A expectativa de vida ao nascer no Rio Grande do Sul atingiu a marca de 76,49 anos no triênio mais recente, mas o dado que mais chama a atenção é a velocidade do envelhecimento da população.
Pela primeira vez, os idosos representam uma fatia significativamente maior dos habitantes do que as crianças e adolescentes. Os dados são da Nota Técnica 132, elaborada pelo Departamento de Economia e Estatística, órgão vinculado à Secretaria de Planejamento, Governança e Gestão do Estado. O estudo traça um raio-x completo sobre a dinâmica populacional, expectativa de vida e mortalidade dos gaúchos.
A virada demográfica
O perfil do habitante do Rio Grande do Sul mudou drasticamente em pouco mais de duas décadas.

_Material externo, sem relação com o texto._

Lemma moves_while_dragging (moves : list (R * R)) :
  forall v : View.State,
  View.isDragging v = true ->
  let v' := View.handleAll (moveEvents moves) v in
  View.isDragging v' = true
  /\ View.dragStart v' = View.dragStart v
  /\ View.scale (View.transform v') = View.scale (View.transform v)
  /\ View.x (View.transform v')
     = match moves with
       | [] => View.x (View.transform v)
       | _ => fst (last moves (0, 0)) - View.px (View.dragStart v)
       end
  /\ View.y (View.transform v')
     = match moves with
       | [] => View.y (View.transform v)
       | _ => snd (last moves (0, 0)) - View.py (View.dragStart v)
       end.
Proof.
  induction moves as [| p moves IH]; intros v Hd;
    [repeat split; exact Hd |].
  unfold View.handleAll, moveEvents in *. cbn [map fold_left View.handle].
  set (v1 := View.handleMouseMove (fst p) (snd p) v).
  assert (H1 : View.isDragging v1 = true
               /\ View.dragStart v1 = View.dragStart v
               /\ View.scale (View.transform v1)
                  = View.scale (View.transform v)
               /\ View.x (View.transform v1)
                  = fst p - View.px (View.dragStart v)
               /\ View.y (View.transform v1)
                  = snd p - View.py (View.dragStart v)).
  { unfold v1, View.handleMouseMove. rewrite Hd. cbn.
    repeat split; exact Hd. }
  destruct H1 as (Hd1 & Hs1 & Hsc1 & Hx1 & Hy1).
  destruct (IH v1 Hd1) as (Hd' & Hs' & Hsc' & Hx' & Hy').
  cbv zeta in Hd', Hs', Hsc', Hx', Hy'.
  split; [exact Hd' |].
  split; [congruence |].
  split; [congruence |].
  destruct moves as [| q moves].
  - cbn [last]. split; congruence.
  - rewrite Hx', Hy', Hs1.
    change (last (p :: q :: moves) (0, 0)) with (last (q :: moves) (0, 0)).
    split; reflexivity.
Qed.

Lemma moves_without_dragging (moves : list (R * R)) (v : View.State) :
  View.isDragging v = false ->
  View.handleAll (moveEvents moves) v = v.
Proof.
  intro Hd. unfold View.handleAll, moveEvents.
  induction moves as [| p moves IH]; [reflexivity |].
  cbn [map fold_left View.handle]. unfold View.handleMouseMove.
  rewrite Hd. exact IH.
Qed.

(** X17: a drag moves the map by the displacement of the pointer.  Pressing
    the button at [(a, b)], moving through any points and releasing leaves
    the transform translated by the last point minus [(a, b)], the scale as
    it was and [isDragging] false; moves while no button is pressed change
    nothing. *)
Theorem drag_translates_the_map
  (a b : R) (p : R * R) (moves : list (R * R)) (v : View.State) :
  let gesture :=
    View.MouseDown a b :: moveEvents (moves ++ [p]) ++ [View.MouseUp] in
  let v' := View.handleAll gesture v in
  View.transform v'
  = View.mkTransform (View.x (View.transform v) + (fst p - a))
                     (View.y (View.transform v) + (snd p - b))
                     (View.scale (View.transform v))
  /\ View.isDragging v' = false
  /\ (View.isDragging v = false ->
      View.handleAll (moveEvents (moves ++ [p])) v = v).
Proof.
  intros gesture v'.
  split; [| split; [| apply moves_without_dragging]].
  - unfold v', gesture, View.handleAll.
    cbn [fold_left View.handle]. rewrite fold_left_app.
    cbn [fold_left View.handle View.handleMouseUp View.transform].
    destruct (moves_while_dragging (moves ++ [p])
                (View.handleMouseDown a b v) eq_refl)
      as (_ & _ & Hsc & Hx & Hy).
    unfold View.handleAll in Hsc, Hx, Hy.
    destruct (View.transform (fold_left _ _ _)) as [tx ty s].
    cbn [View.x View.y View.scale] in Hsc, Hx, Hy.
    rewrite last_last in Hx, Hy.
    destruct (moves ++ [p]) eqn:Hm; [now destruct moves |].
    subst tx ty s.
    cbn [View.handleMouseDown View.dragStart View.px View.py View.transform
         View.scale].
    f_equal; lra.
  - unfold v', gesture, View.handleAll.
    cbn [fold_left]. rewrite fold_left_app. reflexivity.
Qed.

A população total estimada chegou a 11.229.915 pessoas, um crescimento de 9,4% desde o ano 2000 (o que representa cerca de 960 mil novos residentes). No entanto, a composição dessa população mudou completamente:
- Explosão da terceira idade: O número de pessoas com 60 anos ou mais aumentou em mais de 1,2 milhão desde 2000. Hoje, os idosos já representam 20,6% dos habitantes do Estado.

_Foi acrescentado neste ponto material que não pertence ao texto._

(** * The sponsorship endpoint of Octane (packages/server/pages/api/sponsor.ts)

    A shallow embedding of the request handler: the decoded transaction is a
    record, the calls into the ledger client and the codec library are
    functions supplied by the caller (they may throw), the duplicate cache
    is a finite map from lock keys to expiry instants, and every external
    call that the handler makes after taking the lock is logged in a trace. *)

From Stdlib Require Import ZArith Lia Ascii String Sorted.
From stdpp Require Import gmap strings list fin_maps.

Local Open Scope Z_scope.

(** ** JavaScript values and exceptions *)

Abbreviation Bytes := (list Z) (only parsing).
Abbreviation PublicKey := (list Z) (only parsing).

(** [request.body?.transaction] is only ever tested with [typeof]. *)
Inductive JsValue :=
| JsUndefined
| JsNull
| JsNumber (n : Z)
| JsString (s : string)
| JsObject.

(** A thrown value: an [Error] with its message, or anything else. *)
Inductive Thrown :=
| JsError (message : string)
| JsOther.

Inductive result (A : Type) :=
| Ok (a : A)
| Throw (e : Thrown).
Arguments Ok {A} a.
Arguments Throw {A} e.

(** [sig.every(byte => byte === 0)] *)
Definition every_zero (sig : Bytes) : bool := forallb (Z.eqb 0) sig.

(** [PublicKey.equals] compares the key bytes. *)
Definition equals (a b : PublicKey) : bool := bool_decide (a = b).

(** ** Decoded transactions *)

Inductive TransactionVersion := Legacy | V0.

Module VersionedMessage.
Record t := {
  version : TransactionVersion;
  numRequiredSignatures : Z;          (* header.numRequiredSignatures *)
  staticAccountKeys : list PublicKey;
  recentBlockhash : string;
  instructions : Bytes                (* opaque to the handler *)
}.
End VersionedMessage.

Module VersionedTransaction.
Record t := {
  message : VersionedMessage.t;
  signatures : list Bytes
}.
Definition version (tx : t) : TransactionVersion :=
  VersionedMessage.version (message tx).
End VersionedTransaction.

Module SignaturePubkeyPair.
Record t := {
  signature : option Bytes;           (* Buffer | null *)
  publicKey : option PublicKey        (* undefined when the key is absent *)
}.
End SignaturePubkeyPair.

Module Transaction.
Record t := {
  feePayer : option PublicKey;
  recentBlockhash : option string;
  signatures : list SignaturePubkeyPair.t;
  instructions : Bytes                (* opaque to the handler *)
}.
End Transaction.

Record Keypair := {
  publicKey : PublicKey;
  secretKey : Bytes
}.

(** ** Configuration, requests and responses *)

Inductive ReturnSignatureConfigField :=
| AllowAll
| ReCaptcha (reCaptchaMinScore : Z).

Record Config := {
  maxSignatures : Z;
  returnSignature : option ReturnSignatureConfigField   (* None: null or undefined *)
}.

Record Request := {
  body_transaction : JsValue;           (* request.body?.transaction *)
  challenge : option string             (* anti-abuse token, if any *)
}.

(** The JSON object handed to [send], as its list of fields. *)
Record Response := {
  statusCode : Z;
  body : list (string * string)
}.

Definition error_response (message : string) : Response :=
  {| statusCode := 400; body := [("status", "error"); ("message", message)] |}.

Definition ok_response (signature : string) : Response :=
  {| statusCode := 200; body := [("status", "ok"); ("signature", signature)] |}.

(** ** External calls *)

(** What the handler asks of the outside world once it holds the lock. *)
Inductive Event :=
| EvIsBlockhashValid (blockhash : string)
| EvValidateInstructions
| EvSignLegacy (tx : Transaction.t)
| EvSignV0 (tx : VersionedTransaction.t)
| EvSimulateRaw (raw : Bytes)
| EvSimulateV0 (tx : VersionedTransaction.t)
| EvAntiSpam
| EvSubmit (raw : Bytes).

Definition is_sign (e : Event) : bool :=
  match e with EvSignLegacy _ | EvSignV0 _ => true | _ => false end.
Definition is_simulate (e : Event) : bool :=
  match e with EvSimulateRaw _ | EvSimulateV0 _ => true | _ => false end.
Definition is_submit (e : Event) : bool :=
  match e with EvSubmit _ => true | _ => false end.
(** The calls that go over the network to the ledger RPC node. *)
Definition is_network (e : Event) : bool :=
  match e with
  | EvIsBlockhashValid _ | EvSimulateRaw _ | EvSimulateV0 _ | EvSubmit _ => true
  | _ => false
  end.

(** The codec and crypto library (bs58, solana web3.js, sha256): functions
    of their arguments; the decoders and signers may throw. *)
Record Codec := {
  base58_decode : string -> result Bytes;
  base58_encode : Bytes -> string;
  sha256 : Bytes -> Bytes;
  deserialize : Bytes -> result VersionedTransaction.t;
  message_serialize : VersionedMessage.t -> Bytes;
  transaction_from : Bytes -> result Transaction.t;
  partialSign : Keypair -> Transaction.t -> result Transaction.t;
  transaction_serialize : Transaction.t -> result Bytes;
  versioned_sign : Keypair -> VersionedTransaction.t -> result VersionedTransaction.t;
  versioned_serialize : VersionedTransaction.t -> result Bytes
}.

(** The ledger connection and the other collaborators; their answers are
    those given to one request.  A simulation answers [None] when
    [value.err] is null and [Some d] otherwise, [d] being the JSON text of
    the error. *)
Record Ledger := {
  isBlockhashValid : string -> result bool;
  validateInstructions : Transaction.t -> result unit;
  simulate_raw : Bytes -> result (option string);
  simulateTransaction : VersionedTransaction.t -> result (option string);
  sendAndConfirmRawTransaction : Bytes -> result unit;
  scoreChallenge : Request -> Z -> result bool
}.

(** ** The writer-exception monad of the handler body *)

Definition Pipe (A : Type) : Type := (list Event * result A)%type.

#[export] Instance pipe_ret : MRet Pipe := fun A a => ([], Ok a).
#[export] Instance pipe_bind : MBind Pipe := fun A B k m =>
  match m with
  | (evs, Ok a) => let '(evs', r) := k a in (evs ++ evs', r)
  | (evs, Throw e) => (evs, Throw e)
  end.

(** [throw new Error(message)] *)
Definition throw {A} (message : string) : Pipe A := ([], Throw (JsError message)).
(** A library call that leaves no trace. *)
Definition lift {A} (r : result A) : Pipe A := ([], r).
(** An external call: logged, then its value or its exception. *)
Definition call {A} (e : Event) (r : result A) : Pipe A := ([e], r).

Definition events {A} (p : Pipe A) : list Event := fst p.
Definition outcome {A} (p : Pipe A) : result A := snd p.

(** ** The duplicate cache *)

(** Modelled from the spec: the [cache] object imported from
    packages/server/src, whose source is missing.  "Duplicate Lock Entry: keyed by a cryptographic digest of
    the message bytes; value is a boolean presence marker; lifetime is a
    short fixed window (default 5 seconds) after which the entry expires".
    An entry maps the key to the instant at which it expires; the marker
    stored is always [true]. *)
Record Cache := {
  ttl : Z;
  entries : gmap string Z
}.

(** Modelled from the spec: [cache.get(key)] is truthy while the entry
    lives, that is strictly before its expiry instant. *)
Definition cache_get (c : Cache) (now : Z) (key : string) : bool :=
  match entries c !! key with
  | Some expiry => now <? expiry
  | None => false
  end.

(** Modelled from the spec: [cache.set(key, true)] starts a new window of
    [ttl] from the current instant. *)
Definition cache_set (c : Cache) (now : Z) (key : string) : Cache :=
  {| ttl := ttl c; entries := <[key := now + ttl c]> (entries c) |}.

Definition default_ttl : Z := 5.

Record World := {
  cache : Cache;
  trace : list Event
}.

(** ** The handler *)

Section Handler.

Context (codec : Codec) (ENV_SECRET_KEYPAIR : Keypair) (config : Config).

(** [!legacyTx.recentBlockhash]: undefined and the empty string are falsy. *)
Definition truthy_blockhash (b : option string) : option string :=
  match b with
  | Some s => if bool_decide (s = EmptyString) then None else Some s
  | None => None
  end.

- Encolhimento das salas de aula: Por outro lado, o número de jovens com menos de 15 anos encolheu em 676.327 pessoas, passando a representar apenas 17,7% da população.

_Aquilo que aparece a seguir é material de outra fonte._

(* ===== verification/Json.v ===== *)
(** * encoding/json

    The part of the package [encoding/json] the modelled code relies on: the
    compact encoder ([json.Marshal], HTML escaping on) and the decoder
    ([json.Unmarshal]) as a parser of the JSON grammar, both on byte strings.
    A number keeps its literal, as the decoder converts it only when it knows the
    field's type.  The main result is the round trip [decode_encode]: the encoder's
    output followed by anything parses back to the value, so two values with the
    same encoding are equal even when other bytes follow. *)

From S2P Require Import Prelude GoStrings.
From Stdlib Require Import Ascii String.
#[local] Open Scope string_scope.

Unset Elimination Schemes.
Inductive json : Type :=
  | JNull
  | JBool (b : bool)
  | JNum (lit : string)
  | JStr (s : string)
  | JArr (l : list json)
  | JObj (l : list (string * json)).
Set Elimination Schemes.

(** Induction with the hypothesis for every element and member. *)
Section JsonInd.
Context (P : json -> Prop).
Hypothesis Hnull : P JNull.
Hypothesis Hbool : forall b, P (JBool b).
Hypothesis Hnum : forall n, P (JNum n).
Hypothesis Hstr : forall s, P (JStr s).
Hypothesis Harr : forall l, Forall P l -> P (JArr l).
Hypothesis Hobj : forall l, Forall (fun kv => P (snd kv)) l -> P (JObj l).

Fixpoint json_nested_ind (j : json) : P j :=
  match j with
  | JNull => Hnull
  | JBool b => Hbool b
  | JNum n => Hnum n
  | JStr s => Hstr s
  | JArr l =>
      Harr l ((fix go l : Forall P l :=
        match l with
        | [] => @List.Forall_nil _ _
        | x :: r => @List.Forall_cons _ _ x r (json_nested_ind x) (go r)
        end) l)
  | JObj l =>
      Hobj l ((fix go l : Forall (fun kv => P (snd kv)) l :=
        match l with
        | [] => @List.Forall_nil _ _
        | kv :: r => @List.Forall_cons _ _ kv r (json_nested_ind (snd kv)) (go r)
        end) l)
  end.
End JsonInd.

(** ** UTF-8 *)

Definition in_range (lo hi : Z) (c : ascii) : bool :=
  ((lo <=? byte_val c) && (byte_val c <=? hi))%Z.
Definition is_cont (c : ascii) : bool := in_range 0x80 0xBF c.
Definition is_ascii (c : ascii) : bool := (byte_val c <? 0x80)%Z.

(** [utf8_tail c s]: the number of continuation bytes of the rune that starts with
    the byte [c] followed by [s] ([utf8.DecodeRune]); [None] for a rune error. *)
Definition utf8_tail (c : ascii) (s : string) : option nat :=
  if is_ascii c then Some 0%nat
  else if in_range 0xC2 0xDF c then
    match s with String a _ => if is_cont a then Some 1%nat else None | _ => None end
  else if in_range 0xE0 0xEF c then
    match s with
    | String a (String b _) =>
        let lo := if (byte_val c =? 0xE0)%Z then 0xA0%Z else 0x80%Z in
        let hi := if (byte_val c =? 0xED)%Z then 0x9F%Z else 0xBF%Z in
        if in_range lo hi a && is_cont b then Some 2%nat else None
    | _ => None
    end
  else if in_range 0xF0 0xF4 c then
    match s with
    | String a (String b (String d _)) =>
        let lo := if (byte_val c =? 0xF0)%Z then 0x90%Z else 0x80%Z in
        let hi := if (byte_val c =? 0xF4)%Z then 0x8F%Z else 0xBF%Z in
        if in_range lo hi a && is_cont b && is_cont d then Some 3%nat else None
    | _ => None
    end
  else None.

Fixpoint utf8_valid (s : string) : bool :=
  match s with
  | "" => true
  | String c s' =>
      match utf8_tail c s' with
      | Some 0%nat => utf8_valid s'
      | Some 1%nat => match s' with String _ r => utf8_valid r | _ => false end
      | Some 2%nat => match s' with String _ (String _ r) => utf8_valid r | _ => false end
      | Some _ => match s' with String _ (String _ (String _ r)) => utf8_valid r | _ => false end
      | None => false
      end
  end.

(** [utf8.EncodeRune] *)
Definition utf8_encode (r : Z) : string :=
  if (r <? 0x80)%Z then String (byte_of r) ""
  else if (r <? 0x800)%Z then
    String (byte_of (0xC0 + r / 64)) (String (byte_of (0x80 + r mod 64)) "")
  else if (r <? 0x10000)%Z then
    String (byte_of (0xE0 + r / 4096)) (String (byte_of (0x80 + (r / 64) mod 64))
      (String (byte_of (0x80 + r mod 64)) ""))
  else
    String (byte_of (0xF0 + r / 262144)) (String (byte_of (0x80 + (r / 4096) mod 64))
      (String (byte_of (0x80 + (r / 64) mod 64)) (String (byte_of (0x80 + r mod 64)) ""))).

Definition RuneError : string := utf8_encode 0xFFFD.

(** ** Encoder *)

Definition backslash : ascii := byte_of 92.

(** One ASCII byte inside a JSON string ([htmlSafeSet] and the escapes). *)
Definition escape_byte (c : ascii) : string :=
  let n := byte_val c in
  if ((n =? 34) || (n =? 92))%Z then String backslash (String c "")
  else if (n =? 8)%Z then String backslash "b"
  else if (n =? 12)%Z then String backslash "f"
  else if (n =? 10)%Z then String backslash "n"
  else if (n =? 13)%Z then String backslash "r"
  else if (n =? 9)%Z then String backslash "t"
  else if ((n <? 32) || (n =? 60) || (n =? 62) || (n =? 38))%Z then
    String backslash (String "u" (String "0" (String "0"
      (String (hex_digit (n / 16)) (String (hex_digit (n mod 16)) "")))))
  else String c "".

Definition unicode_escape (hex : string) : string := String backslash (String "u" hex).

Fixpoint quote_body (s : string) : string :=
  match s with
  | "" => ""
  | String c s' =>
      match utf8_tail c s' with
      | Some 0%nat => escape_byte c +:+ quote_body s'
      | Some 1%nat =>
          match s' with String a r => String c (String a (quote_body r)) | _ => "" end
      | Some 2%nat =>
          match s' with
          | String a (String b r) =>
              if ((byte_val c =? 0xE2) && (byte_val a =? 0x80) && (byte_val b =? 0xA8))%Z
              then unicode_escape "2028" +:+ quote_body r
              else if ((byte_val c =? 0xE2) && (byte_val a =? 0x80) && (byte_val b =? 0xA9))%Z
              then unicode_escape "2029" +:+ quote_body r
              else String c (String a (String b (quote_body r)))
          | _ => ""
          end
      | Some _ =>
          match s' with
          | String a (String b (String d r)) =>
              String c (String a (String b (String d (quote_body r))))
          | _ => ""
          end
      | None => unicode_escape "fffd" +:+ quote_body s'
      end
  end.

Definition quote (s : string) : string := String dquote (quote_body s +:+ String dquote "").

Fixpoint encode (j : json) : string :=
  match j with
  | JNull => "null"
  | JBool true => "true"
  | JBool false => "false"
  | JNum lit => lit
  | JStr s => quote s
  | JArr l => "[" +:+ Join (map encode l) "," +:+ "]"
  | JObj l => "{" +:+ Join (map (fun kv => quote (fst kv) +:+ ":" +:+ encode (snd kv)) l) "," +:+ "}"
  end.

(** ** Decoder *)

Definition hex4 (a b c d : ascii) : option Z :=
  match hex_val a, hex_val b, hex_val c, hex_val d with
  | Some x, Some y, Some z, Some w => Some (((x * 16 + y) * 16 + z) * 16 + w)%Z
  | _, _, _, _ => None
  end.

- Freio no crescimento: A taxa de crescimento vegetativo (a diferença entre nascimentos e mortes) despencou de 10,6 para apenas 0,9 por mil habitantes, indicando que a população gaúcha caminha para a estabilização ou até mesmo encolhimento nos próximos anos.
Homens e mulheres
Os dados da Nota Técnica 132 destacam a diferença na longevidade entre os sexos, com ampla vantagem para as mulheres. Confira abaixo:
| Perfil | Expectativa de Vida |
| Mulheres | 79,63 anos |
| Homens | 73,30 anos |
| Média Geral (RS) | 76,49 anos |
O que mais mata os gaúchos
O relatório também traz dados consolidados sobre a mortalidade no Estado. Ao todo, foram registrados 101.480 óbitos. O ranking das principais causas de morte revela um forte peso das chamadas doenças crônicas não transmissíveis:
- Doenças do aparelho circulatório: 24,6% (Principal causa em pessoas com 70 anos ou mais).
- Neoplasias (Câncer): 21,1% (Principal causa na faixa dos 50 aos 69 anos).
- Doenças do aparelho respiratório: 12,1%.
- Causas externas (Acidentes e violência): 8,1% (Principal causa na faixa de 1 a 49 anos).